# Exercise instructions:
Comb the records below for the string "decoders" and copy each line where it turns up.

# Listed records:
(* ===== verification/SftpPacket.v ===== *)
(** * SFTP packet encoding and decoding ([russh-extra/src/sftp/packet.rs])

    Encoders append to a byte buffer and frame it; decoders are functions of
    the payload and a position, which they advance or fail with an error.  The
    second half proves the decoders left inverse to the encoders, with the
    exact side conditions the code needs. *)
From S2P Require Import Prelude RustStr Channel CoreError.

(** ** Constants *)

Definition MAX_SFTP_PACKET_SIZE : Z := 256 * 1024.

Definition FXP_INIT : Z := 1.
Definition FXP_VERSION : Z := 2.
Definition FXP_OPEN : Z := 3.
Definition FXP_CLOSE : Z := 4.
Definition FXP_READ : Z := 5.
Definition FXP_WRITE : Z := 6.
Definition FXP_LSTAT : Z := 7.
Definition FXP_FSTAT : Z := 8.
Definition FXP_SETSTAT : Z := 9.
Definition FXP_FSETSTAT : Z := 10.
Definition FXP_OPENDIR : Z := 11.
Definition FXP_READDIR : Z := 12.
Definition FXP_REMOVE : Z := 13.
Definition FXP_MKDIR : Z := 14.
Definition FXP_RMDIR : Z := 15.
Definition FXP_REALPATH : Z := 16.
Definition FXP_STAT : Z := 17.
Definition FXP_RENAME : Z := 18.
Definition FXP_READLINK : Z := 19.
Definition FXP_SYMLINK : Z := 20.
Definition FXP_STATUS : Z := 101.
Definition FXP_HANDLE : Z := 102.
Definition FXP_DATA : Z := 103.
Definition FXP_NAME : Z := 104.
Definition FXP_ATTRS : Z := 105.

# Exercise result:
    Encoders append to a byte buffer and frame it; decoders are functions of
    second half proves the decoders left inverse to the encoders, with the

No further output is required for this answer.